[Data extracted from a collection]
(** The read of the terminal is a history of the session, whatever the worker
    does in between.  A terminal it returns is the session's; the bytes consumed
    were at most one STARTED, announced exactly once, and copies of that
    terminal; and after a cancellation that won before START nothing is announced
    and only the terminal that reports the cancellation is returned. *)
Theorem terminal_read_truthful (c : terminal_context) (duplicate_grace now : Z) (p : parent_session)
    (requested : option cancel_reason) (turns : list terminal_turn) (duplicates : list (option cancel_reason))
    (s : incoming) (tr : terminal_read) :
  parent_inv p -> reading p -> ps_started_received p = false -> Forall is_u8 (in_bytes s) ->
  read_supervisor_terminal_with_duplicate_grace from_slice c duplicate_grace now p requested turns duplicates s = Some tr ->
  history p (tr_session tr) /\
  tr_started tr = (if ps_started_received (tr_session tr) then 1 else 0)%nat /\
  (forall t, tr_result tr = Ok t ->
     ps_terminal (tr_session tr) = Some t /\
     exists pre frames, in_bytes s = ((pre ++ frames) ≫= frame_bytes) ++ in_bytes (tr_in tr) /\
       length pre = tr_started tr /\ Forall (started_frame p) pre /\
       frames <> [] /\ Forall (terminal_frame from_slice p t) frames) /\
  (ps_state p = PCancellingBeforeStart -> tr_started tr = 0%nat /\
     forall t, tr_result tr = Ok t -> exists r, ps_cancel_reason p = Some r /\ st_outcome t = expected_outcome r).
Proof.
  intros Hi Hr Hns Hu H.
  cut (terminal_read_ok p 0 (in_bytes s) tr).
  { intros (H1 & H2 & H3); rewrite Hns in H2; simpl in H2.
    assert (forall t, tr_result tr = Ok t -> ps_terminal (tr_session tr) = Some t) as Hterm
      by (intros t E; rewrite E in H3; apply H3).
    split_and!; [done|done| |].
    - intros t E; rewrite E in H3; destruct H3 as (T & pre & frames & B1 & B2 & B3 & B4 & B5 & _).
      split; [done|]; exists pre, frames; by split_and!.
    - intros Hc; destruct (parent_settled_reachable from_slice _ _ Hi H1) as (_ & _ & S3).
      rewrite Hc in S3; destruct (S3 eq_refl) as (S4 & _ & S5); split; [by rewrite H2, S4|eauto]. }
  unfold read_supervisor_terminal_with_duplicate_grace in H.
  destruct (terminal_loop from_slice c p requested 0 turns s) as [[[t|e] p1 q n s1]|] eqn:El;
    [| |done]; apply terminal_loop_spec in El as (H1 & H2 & H3); try done; [|simplify_eq; by split_and!].
  cbn [tr_session tr_started tr_result tr_in] in *; destruct H3 as (T & pre & frames & B1 & B2 & B3 & B4 & B5 & B6).
  destruct (duplicates_loop _ _ t p1 duplicates s1) as [[[r p2] s2]|] eqn:Ed; [|done].
  pose proof (duplicates_loop_spec _ _ _ _ _ _ _ _ (history_inv _ _ Hi H1) T B6 Ed) as (D1 & D2 & D3 & D4).
  simplify_eq; unfold terminal_read_ok; simpl; rewrite D2; split_and!; [by eapply reachable_trans|done|].
  destruct r as [t'|]; [|done]; destruct D4 as (-> & more & M1 & M2 & M3); split; [done|].
  exists pre, (frames ++ more); split_and!; [|done|done|by destruct frames| |done].
  - by rewrite B1, M1, app_assoc, !bind_app, <- !app_assoc.
  - apply Forall_app; split; [done|]; eapply Forall_impl; [exact M2|]; intros g.
    apply terminal_frame_id; by apply history_id.
Qed.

What to work on: Copy the lines above exactly, beginning at the line that has "exists pre frames, in_bytes" and stopping after the line that has "- intros t E;", and omit the rest.

Answer:
     exists pre frames, in_bytes s = ((pre ++ frames) ≫= frame_bytes) ++ in_bytes (tr_in tr) /\
       length pre = tr_started tr /\ Forall (started_frame p) pre /\
       frames <> [] /\ Forall (terminal_frame from_slice p t) frames) /\
  (ps_state p = PCancellingBeforeStart -> tr_started tr = 0%nat /\
     forall t, tr_result tr = Ok t -> exists r, ps_cancel_reason p = Some r /\ st_outcome t = expected_outcome r).
Proof.
  intros Hi Hr Hns Hu H.
  cut (terminal_read_ok p 0 (in_bytes s) tr).
  { intros (H1 & H2 & H3); rewrite Hns in H2; simpl in H2.
    assert (forall t, tr_result tr = Ok t -> ps_terminal (tr_session tr) = Some t) as Hterm
      by (intros t E; rewrite E in H3; apply H3).
    split_and!; [done|done| |].
    - intros t E; rewrite E in H3; destruct H3 as (T & pre & frames & B1 & B2 & B3 & B4 & B5 & _).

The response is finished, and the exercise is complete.